**Work instructions:** Within the records below is a range that opens at the line with "let '(r, o) := acc in" and closes at the line with "watching (fst res)". Return that range word for word, both ends included, and only that range.

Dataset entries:
=== Begin Enclosure ===

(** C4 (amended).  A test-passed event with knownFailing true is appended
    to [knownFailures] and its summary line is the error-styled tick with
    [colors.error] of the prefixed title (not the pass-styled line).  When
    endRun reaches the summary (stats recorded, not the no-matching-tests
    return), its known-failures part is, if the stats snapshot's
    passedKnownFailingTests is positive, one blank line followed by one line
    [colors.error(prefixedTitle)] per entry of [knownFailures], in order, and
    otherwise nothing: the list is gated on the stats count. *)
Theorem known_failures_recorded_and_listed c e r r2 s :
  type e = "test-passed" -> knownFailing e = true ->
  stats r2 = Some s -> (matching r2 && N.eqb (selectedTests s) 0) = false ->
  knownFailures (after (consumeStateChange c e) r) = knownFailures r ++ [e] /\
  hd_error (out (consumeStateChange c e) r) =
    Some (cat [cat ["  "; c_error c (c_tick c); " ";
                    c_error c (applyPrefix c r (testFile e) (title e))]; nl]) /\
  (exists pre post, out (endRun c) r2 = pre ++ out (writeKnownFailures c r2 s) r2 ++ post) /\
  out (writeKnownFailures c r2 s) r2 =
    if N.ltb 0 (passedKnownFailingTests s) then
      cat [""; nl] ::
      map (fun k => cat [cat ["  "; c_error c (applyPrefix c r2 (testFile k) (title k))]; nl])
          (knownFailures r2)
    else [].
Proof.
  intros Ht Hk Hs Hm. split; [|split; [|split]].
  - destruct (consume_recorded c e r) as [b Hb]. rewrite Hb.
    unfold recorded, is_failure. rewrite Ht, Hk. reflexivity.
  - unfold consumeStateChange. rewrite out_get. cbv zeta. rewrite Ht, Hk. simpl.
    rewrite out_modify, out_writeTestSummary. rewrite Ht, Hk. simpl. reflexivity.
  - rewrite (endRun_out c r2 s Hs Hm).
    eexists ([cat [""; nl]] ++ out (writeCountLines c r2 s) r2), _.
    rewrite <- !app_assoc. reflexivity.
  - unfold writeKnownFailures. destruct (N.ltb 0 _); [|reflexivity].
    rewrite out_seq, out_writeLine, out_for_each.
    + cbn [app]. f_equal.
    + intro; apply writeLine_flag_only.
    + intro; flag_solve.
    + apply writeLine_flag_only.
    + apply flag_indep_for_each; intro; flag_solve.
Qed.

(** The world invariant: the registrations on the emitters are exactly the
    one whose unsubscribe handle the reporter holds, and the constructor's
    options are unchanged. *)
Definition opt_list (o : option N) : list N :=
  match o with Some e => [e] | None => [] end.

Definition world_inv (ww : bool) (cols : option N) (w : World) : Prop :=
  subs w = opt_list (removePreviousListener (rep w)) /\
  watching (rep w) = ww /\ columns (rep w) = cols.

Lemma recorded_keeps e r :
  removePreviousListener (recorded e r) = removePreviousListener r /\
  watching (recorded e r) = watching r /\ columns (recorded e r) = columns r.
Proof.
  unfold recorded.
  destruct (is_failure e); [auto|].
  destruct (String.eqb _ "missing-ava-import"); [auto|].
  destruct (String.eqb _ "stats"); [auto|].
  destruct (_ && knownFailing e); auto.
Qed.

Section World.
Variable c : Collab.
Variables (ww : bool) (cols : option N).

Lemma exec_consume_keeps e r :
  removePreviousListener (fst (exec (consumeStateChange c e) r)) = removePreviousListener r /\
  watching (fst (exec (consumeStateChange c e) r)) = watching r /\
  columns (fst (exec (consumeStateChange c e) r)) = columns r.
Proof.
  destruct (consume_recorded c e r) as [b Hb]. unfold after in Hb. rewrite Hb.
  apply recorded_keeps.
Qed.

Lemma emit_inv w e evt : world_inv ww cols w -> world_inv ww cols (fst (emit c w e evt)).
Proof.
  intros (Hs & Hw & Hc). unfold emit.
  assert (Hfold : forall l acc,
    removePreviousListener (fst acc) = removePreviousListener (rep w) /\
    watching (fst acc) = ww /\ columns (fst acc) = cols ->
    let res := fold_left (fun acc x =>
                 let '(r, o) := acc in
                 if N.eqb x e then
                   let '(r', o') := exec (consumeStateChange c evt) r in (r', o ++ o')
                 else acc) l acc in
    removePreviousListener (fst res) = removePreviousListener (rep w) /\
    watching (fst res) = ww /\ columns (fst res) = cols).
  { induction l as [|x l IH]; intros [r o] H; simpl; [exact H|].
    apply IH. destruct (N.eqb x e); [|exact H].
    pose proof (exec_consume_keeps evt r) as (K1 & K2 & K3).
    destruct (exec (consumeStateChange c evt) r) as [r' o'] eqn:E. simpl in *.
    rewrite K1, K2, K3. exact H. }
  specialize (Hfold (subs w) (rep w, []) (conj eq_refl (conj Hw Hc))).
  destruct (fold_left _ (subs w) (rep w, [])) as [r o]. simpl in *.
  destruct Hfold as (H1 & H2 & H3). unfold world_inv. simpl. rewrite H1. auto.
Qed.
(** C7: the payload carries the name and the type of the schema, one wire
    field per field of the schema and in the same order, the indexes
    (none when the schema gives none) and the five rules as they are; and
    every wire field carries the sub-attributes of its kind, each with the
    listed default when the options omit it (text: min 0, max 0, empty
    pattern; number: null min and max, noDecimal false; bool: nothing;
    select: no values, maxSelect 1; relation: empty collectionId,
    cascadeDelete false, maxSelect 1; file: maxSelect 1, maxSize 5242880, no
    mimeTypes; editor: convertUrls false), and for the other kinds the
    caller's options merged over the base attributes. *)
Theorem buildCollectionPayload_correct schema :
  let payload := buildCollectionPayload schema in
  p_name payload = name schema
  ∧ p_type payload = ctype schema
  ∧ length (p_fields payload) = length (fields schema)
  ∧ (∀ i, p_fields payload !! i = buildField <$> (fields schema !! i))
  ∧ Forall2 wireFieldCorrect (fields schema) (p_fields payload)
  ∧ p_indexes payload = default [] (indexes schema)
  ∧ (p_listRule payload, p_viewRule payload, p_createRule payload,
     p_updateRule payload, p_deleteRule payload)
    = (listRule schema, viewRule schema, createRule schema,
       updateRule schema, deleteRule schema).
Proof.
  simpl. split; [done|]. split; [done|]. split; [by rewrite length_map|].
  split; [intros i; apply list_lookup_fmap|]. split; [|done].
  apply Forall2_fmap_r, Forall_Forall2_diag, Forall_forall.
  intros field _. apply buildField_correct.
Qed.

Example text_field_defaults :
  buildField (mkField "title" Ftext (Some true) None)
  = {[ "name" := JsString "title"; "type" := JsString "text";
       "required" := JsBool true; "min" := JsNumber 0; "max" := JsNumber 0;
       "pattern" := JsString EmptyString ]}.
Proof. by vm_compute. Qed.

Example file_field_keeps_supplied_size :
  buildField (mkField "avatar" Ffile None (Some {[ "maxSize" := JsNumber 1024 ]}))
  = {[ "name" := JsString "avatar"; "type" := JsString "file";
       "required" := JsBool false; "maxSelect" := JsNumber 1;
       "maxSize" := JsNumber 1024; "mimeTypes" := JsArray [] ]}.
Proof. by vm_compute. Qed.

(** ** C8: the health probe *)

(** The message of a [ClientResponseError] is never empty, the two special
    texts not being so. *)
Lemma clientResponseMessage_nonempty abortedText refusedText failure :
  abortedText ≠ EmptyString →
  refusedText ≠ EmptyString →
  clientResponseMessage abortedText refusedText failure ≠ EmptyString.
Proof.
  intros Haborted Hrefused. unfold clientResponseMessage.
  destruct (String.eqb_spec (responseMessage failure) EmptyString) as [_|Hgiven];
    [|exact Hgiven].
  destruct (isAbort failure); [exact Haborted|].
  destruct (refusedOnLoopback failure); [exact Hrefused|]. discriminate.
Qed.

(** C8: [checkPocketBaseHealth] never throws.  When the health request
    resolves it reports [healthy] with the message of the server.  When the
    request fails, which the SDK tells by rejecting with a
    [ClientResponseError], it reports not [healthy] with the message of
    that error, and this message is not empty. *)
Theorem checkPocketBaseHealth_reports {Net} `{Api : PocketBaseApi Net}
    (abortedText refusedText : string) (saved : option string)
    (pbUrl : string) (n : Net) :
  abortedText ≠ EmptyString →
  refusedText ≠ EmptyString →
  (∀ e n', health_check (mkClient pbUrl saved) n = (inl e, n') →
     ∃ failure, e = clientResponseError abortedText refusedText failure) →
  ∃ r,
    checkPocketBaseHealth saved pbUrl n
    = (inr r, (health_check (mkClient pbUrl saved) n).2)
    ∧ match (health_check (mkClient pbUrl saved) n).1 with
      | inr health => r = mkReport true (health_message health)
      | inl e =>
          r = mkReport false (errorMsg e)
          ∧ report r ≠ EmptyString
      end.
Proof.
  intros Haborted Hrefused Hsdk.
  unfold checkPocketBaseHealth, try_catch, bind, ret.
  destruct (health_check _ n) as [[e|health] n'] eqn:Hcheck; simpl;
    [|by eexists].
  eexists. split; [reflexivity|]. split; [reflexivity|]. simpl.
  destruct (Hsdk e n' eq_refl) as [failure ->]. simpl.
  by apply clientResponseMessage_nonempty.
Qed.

=== End Enclosure ===

**Exercise solution:**
                 let '(r, o) := acc in
                 if N.eqb x e then
                   let '(r', o') := exec (consumeStateChange c evt) r in (r', o ++ o')
                 else acc) l acc in
    removePreviousListener (fst res) = removePreviousListener (rep w) /\
    watching (fst res) = ww /\ columns (fst res) = cols).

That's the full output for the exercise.